US Police Killings Analysis
Posted on Dim 23 septembre 2018 in Data Analysis
US Police Killings¶
The data set represent shootings of civilians by police in the US. It contains information on each police killing in the US from January 2015 to June 2015.
The goal is to investigates on these shootings.
import pandas as pd
police_killings = pd.read_csv("police_killings.csv", encoding="ISO-8859-1")
police_killings.head(5)
police_killings.columns
count_race = police_killings["raceethnicity"].value_counts()
%matplotlib inline
import matplotlib.pyplot as plt
Shooting by Race¶
plt.bar(range(6), count_race.values)
plt.xticks(range(6), count_race.index, rotation="vertical")
plt.show()
count_race / sum(count_race)
Shootings By Regional Income¶
income = police_killings["p_income"][police_killings["p_income"] != '-'].astype('int')
plt.hist(income,bins=30)
plt.show()
police_killings["p_income"][police_killings["p_income"] != '-'].astype('int').median()
According to the Census, median personal income in the US is 28,567, and our median is 22,348, which means that shootings tend to happen in less affluent areas.
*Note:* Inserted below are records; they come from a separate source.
(** * Backpropagation visualizer core

    A shallow embedding of the core of the backpropagation playground
    (Matrix.ts, Loss.ts, ComputationGraph.ts and ExecutionEngine.ts) together
    with the properties stated of it.

    Conventions of the embedding.
    - A JavaScript number is an element of an abstract type [num] carrying
      the operations the code uses (class [JSNumber]).  Numbers are
      idealised: there is no NaN and no rounding.  The rationals [Qc] are the
      instance the numeric examples are evaluated in.
    - A JavaScript exception is a [Throw].  A computation into which an
      [undefined] array element enters (a read past the end of a row, which
      JavaScript turns into NaN without an exception) ends in [OffModel]: the
      model follows such a run no further.
    - Objects that are shared and mutated (computation nodes, the array handed
      to the Matrix constructor, the row arrays that copy() spreads) live in
      an explicit store and are named by their address. *)

From Stdlib Require Import QArith Qcanon Qround Qabs.
From stdpp Require Import gmap strings list fin_maps pretty.

#[local] Close Scope Q_scope.
#[local] Close Scope Qc_scope.
#[local] Open Scope nat_scope.
#[local] Set Warnings "-clear-no-such-hyp".

(** ** Numbers *)

Class JSNumber (num : Type) := {
  lit : Z → num;                 (* an integer literal, or an array length *)
  nadd : num → num → num;        (* a + b *)
  nsub : num → num → num;        (* a - b *)
  nmul : num → num → num;        (* a * b *)
  ndiv : num → num → num;        (* a / b *)
  nneg : num → num;              (* -a *)
  Math_exp : num → num;          (* Math.exp(a) *)
  gt : num → num → bool;         (* a > b *)
  toFixed3 : num → string        (* a.toFixed(3) *)
}.

(** ** Outcomes of a call *)

Inductive exn :=
  | Error (msg : string)
  | TypeError.

Inductive outcome (A : Type) :=
  | Ok (a : A)
  | Throw (e : exn)
  | OffModel.
Arguments Ok {A} a.
Arguments Throw {A} e.
Arguments OffModel {A}.

#[global] Instance outcome_ret : MRet outcome := λ A a, Ok a.
#[global] Instance outcome_bind : MBind outcome := λ A B f m,
  match m with
  | Ok a => f a
  | Throw e => Throw e
  | OffModel => OffModel
  end.

#[global] Instance outcome_fmap : FMap outcome := λ A B f m,
  match m with
  | Ok a => Ok (f a)
  | Throw e => Throw e
  | OffModel => OffModel
  end.

(** The call threw. *)
Definition throws {A} (r : outcome A) : Prop := ∃ e, r = Throw e.

(** Whether the call returned. *)
Definition returned {A} (r : outcome A) : bool :=
  match r with Ok _ => true | _ => false end.

(** [for (let i = 0; i < n; i++) body]: the loop state is threaded through
    the iterations; an exception ends the loop. *)
Definition for_ {S} (n : nat) (body : nat → S → outcome S) (s : S) : outcome S :=
  foldl (λ acc i, acc ≫= body i) (Ok s) (seq 0 n).

(** [s] occurs inside [msg]. *)
Definition contains (msg s : string) : Prop :=
  ∃ pre post, msg = pre +:+ s +:+ post.

(** ** Matrix.ts *)

Section Matrix.
Context {num : Type} `{JSNumber num}.

Record Matrix := mkMatrix {
  rows : nat;
  cols : nat;
  data : list (list num)
}.

(** [`${a}x${b}`] for two array lengths. *)
Definition dims (a b : nat) : string := pretty a +:+ "x" +:+ pretty b.

(** [data[0].length] *)
Definition first_row_length (d : list (list num)) : outcome nat :=
  match d with
  | [] => Throw TypeError
  | row :: _ => Ok (length row)
  end.

(** The checks of the constructor on an explicit [data] argument. *)
Definition check_data (rows cols : nat) (d : list (list num)) : outcome unit :=
  if decide (length d ≠ rows) then
    l0 ← first_row_length d;
    Throw (Error ("Data dimensions " +:+ dims (length d) l0 +:+
                  " don't match " +:+ dims rows cols))
  else
    l0 ← first_row_length d;
    if decide (l0 ≠ cols) then
      Throw (Error ("Data dimensions " +:+ dims (length d) l0 +:+
                    " don't match " +:+ dims rows cols))
    else Ok ().

(** [new Matrix(rows, cols, data?)], on the value of [data]. *)
Definition Matrix_new (rows cols : nat) (data : option (list (list num)))
  : outcome Matrix :=
  match data with
  | Some d => _ ← check_data rows cols d; Ok (mkMatrix rows cols d)
  | None => Ok (mkMatrix rows cols (replicate rows (replicate cols (lit 0))))
  end.

Definition zeros (rows cols : nat) : outcome Matrix := Matrix_new rows cols None.

(** [Matrix.fromArray(arr, asColumn)] *)
Definition fromArray (arr : list num) (asColumn : bool) : outcome Matrix :=
  if asColumn then Matrix_new (length arr) 1 (Some ((λ val, [val]) <$> arr))
  else Matrix_new 1 (length arr) (Some [arr]).

(** [this.data.flat()] *)
Definition toArray (this : Matrix) : list num := concat (data this).

(** [m.data[i][j]] read as an operand of arithmetic. *)
Definition rd (m : Matrix) (i j : nat) : outcome num :=
  match data m !! i with
  | None => Throw TypeError
  | Some row =>
      match row !! j with
      | None => OffModel
      | Some v => Ok v
      end
  end.

(** [m.data[i][j] = v] *)
Definition wr (m : Matrix) (i j : nat) (v : num) : outcome Matrix :=
  match data m !! i with
  | None => Throw TypeError
  | Some row =>
      if decide (j < length row) then
        Ok (mkMatrix (rows m) (cols m) (<[i := <[j := v]> row]> (data m)))
      else if decide (j = length row) then
        Ok (mkMatrix (rows m) (cols m) (<[i := row ++ [v]]> (data m)))
      else OffModel
  end.

(** The loop nest of every elementwise operation:
    [for i < rows, for j < cols: result.data[i][j] = cell i j]. *)
Definition fill (rows cols : nat) (cell : nat → nat → outcome num)
    (result : Matrix) : outcome Matrix :=
  for_ rows (λ i result,
    for_ cols (λ j result, v ← cell i j; wr result i j v) result) result.

Definition multiply (this other : Matrix) : outcome Matrix :=
  if decide (cols this ≠ rows other) then
    Throw (Error ("Cannot multiply " +:+ dims (rows this) (cols this) +:+
                  " with " +:+ dims (rows other) (cols other)))
  else
    result ← zeros (rows this) (cols other);
    fill (rows this) (cols other) (λ i j,
      for_ (cols this) (λ k sum,
        a ← rd this i k; b ← rd other k j; Ok (nadd sum (nmul a b))) (lit 0))
      result.

Definition hadamard (this other : Matrix) : outcome Matrix :=
  if decide (rows this ≠ rows other ∨ cols this ≠ cols other) then
    Throw (Error ("Cannot element-wise multiply " +:+
                  dims (rows this) (cols this) +:+
                  " with " +:+ dims (rows other) (cols other)))
  else
    result ← zeros (rows this) (cols this);
    fill (rows this) (cols this) (λ i j,
      a ← rd this i j; b ← rd other i j; Ok (nmul a b)) result.

(** [add] with a number argument. *)
Definition add_scalar (this : Matrix) (other : num) : outcome Matrix :=
  result ← zeros (rows this) (cols this);
  fill (rows this) (cols this) (λ i j,
    a ← rd this i j; Ok (nadd a other)) result.

(** [add] with a Matrix argument. *)
Definition add (this other : Matrix) : outcome Matrix :=
  if decide (rows this ≠ rows other ∨ cols this ≠ cols other) then
    Throw (Error ("Cannot add " +:+ dims (rows this) (cols this) +:+
                  " with " +:+ dims (rows other) (cols other)))
  else
    result ← zeros (rows this) (cols this);
    fill (rows this) (cols this) (λ i j,
      a ← rd this i j; b ← rd other i j; Ok (nadd a b)) result.

Definition scale (this : Matrix) (scalar : num) : outcome Matrix :=
  result ← zeros (rows this) (cols this);
  fill (rows this) (cols this) (λ i j,
    a ← rd this i j; Ok (nmul a scalar)) result.

(** [subtract] with a Matrix argument. *)
Definition subtract (this other : Matrix) : outcome Matrix :=
  negated ← scale other (lit (-1));
  add this negated.

(** *** The constructor on a shared array

    The caller's [data] array is an object: [store] maps its address to
    its current contents, and a Matrix object holds an address. *)

Record MatrixObj := mkMatrixObj {
  obj_rows : nat;
  obj_cols : nat;
  obj_data : nat
}.

Definition fresh_ref (store : gmap nat (list (list num))) : nat :=
  fresh (dom store).

Definition Matrix_constructor (store : gmap nat (list (list num)))
    (rows cols : nat) (data : option nat)
  : outcome (MatrixObj * gmap nat (list (list num))) :=
  match data with
  | Some ref =>
      match store !! ref with
      | None => OffModel
      | Some d =>
          _ ← check_data rows cols d;
          Ok (mkMatrixObj rows cols ref, store)
      end
  | None =>
      let ref := fresh_ref store in
      Ok (mkMatrixObj rows cols ref,
          <[ref := replicate rows (replicate cols (lit 0))]> store)
  end.

(** [m.get(row, col)], reading through the reference. *)
Definition Matrix_get (store : gmap nat (list (list num))) (m : MatrixObj)
    (row col : nat) : option num :=
  d ← store !! obj_data m; r ← d !! row; r !! col.

(** *** Loss.ts: mean squared error *)

Definition shape_error : exn :=
  Error "Predicted and target matrices must have the same shape".

Definition mse_forward (predicted target : Matrix) : outcome num :=
  if decide (rows predicted ≠ rows target ∨ cols predicted ≠ cols target) then
    Throw shape_error
  else
    diff ← subtract predicted target;
    squaredDiff ← hadamard diff diff;
    let sum := foldl nadd (lit 0) (toArray squaredDiff) in
    let n := lit (Z.of_nat (rows predicted * cols predicted)) in
    Ok (ndiv sum n).

Definition mse_backward (predicted target : Matrix) : outcome Matrix :=
  if decide (rows predicted ≠ rows target ∨ cols predicted ≠ cols target) then
    Throw shape_error
  else
    let n := lit (Z.of_nat (rows predicted * cols predicted)) in
    diff ← subtract predicted target;
    scale diff (ndiv (lit 2) n).

End Matrix.
Arguments Matrix num : clear implicits.
Arguments MatrixObj : clear implicits.

(** *** Matrix.ts: the other operations *)

Section MatrixOperations.
Context {num : Type} `{JSNumber num}.

(** [Matrix.ones(rows, cols)] *)
Definition ones (rows cols : nat) : outcome (Matrix num) :=
  let data := replicate rows (replicate cols (lit 1)) in
  Matrix_new rows cols (Some data).

(** [transpose()] *)
Definition transpose (this : Matrix num) : outcome (Matrix num) :=
  result ← zeros (cols this) (rows this);
  for_ (rows this) (λ i result,
    for_ (cols this) (λ j result, v ← rd this i j; wr result j i v) result)
    result.

(** [map(fn)].  The callback is a function of the element and its two
    indices, as every callback of the repository is. *)
Definition Matrix_map (this : Matrix num) (fn : num → nat → nat → num)
  : outcome (Matrix num) :=
  result ← zeros (rows this) (cols this);
  fill (rows this) (cols this) (λ i j, a ← rd this i j; Ok (fn a i j)) result.

(** [copy()], on the contents of the arrays. *)
Definition copy (this : Matrix num) : outcome (Matrix num) :=
  let dataCopy := (λ row : list num, row) <$> data this in
  Matrix_new (rows this) (cols this) (Some dataCopy).

End MatrixOperations.

(** *** Matrix.ts: copy(), get() and set() on a heap of arrays

    A [number[][]] is an array of references to row arrays.  To tell a deep
    copy from a shallow one every array has an address of its own here: a row
    is an array of numbers, the [data] of a matrix is an array of addresses of
    rows, and two matrices (or two rows of one matrix) can share a row. *)

Module ArrayHeap.
Section Arrays.
Context {num : Type} `{JSNumber num}.

Inductive array :=
  | Numbers (xs : list num)
  | Rows (refs : list nat).

Local Abbreviation heap := (gmap nat array).

Definition numbers_at (σ : heap) (a : nat) : option (list num) :=
  match σ !! a with Some (Numbers xs) => Some xs | _ => None end.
Our sample size is relatively small, though, so it's hard to make conclusions.
Shootings By State¶
state_pop = pd.read_csv("state_population.csv")
counts = police_killings["state_fp"].value_counts()
#counts : Pandas Series, where the index is the code for each state,
#and the values are the numbers of police killings in each state.
states = pd.DataFrame({"STATE": counts.index, "shootings": counts})
states = state_pop.merge(states, on = "STATE")
# STATE is the common column that both states and state_pop share.
states["pop_millions"] = states["POPESTIMATE2015"]/1000000
states["rate"] = states["shootings"]/states["pop_millions"]
states.sort("rate")
States in the midwest and south seem to have the highest police killing rates, whereas those in the northeast seem to have the lowest.
pk = police_killings[(police_killings["share_white"] != "-")
& (police_killings["share_black"] != "-")
& (police_killings["share_hispanic"] != "-")]
pk["share_white"] = pk["share_white"].astype('float')
pk["share_black"] = pk["share_black"].astype('float')
pk["share_hispanic"] = pk["share_hispanic"].astype('float')
lowest_states = ["CT", "PA", "IA", "NY", "MA", "NH", "ME", "IL", "OH", "WI"]
highest_states = ["OK", "AZ", "NE", "HI", "AK", "ID", "NM", "LA", "CO", "DE"]
ls = pk[pk["state"].isin(lowest_states)]
hs = pk[pk["state"].isin(highest_states)]
Mean of the Lowest Shooting Rate¶
ls[["pop", "county_income",
"share_white", "share_black", "share_hispanic"]].mean()
Mean of the Highest Shooting Rate¶
hs[["pop", "county_income",
"share_white", "share_black", "share_hispanic"]].mean()
It looks like the states with low rates of shootings tend to have a higher proportion of blacks in the population, and a lower proportion of hispanics in the census regions where the shootings occur. It looks like the income of the counties where the shootings occur is higher.
States with high rates of shootings tend to have high hispanic population shares in the counties where shootings occur.
hs[["pop", "county_income",
"share_white", "share_black", "share_hispanic"]].describe()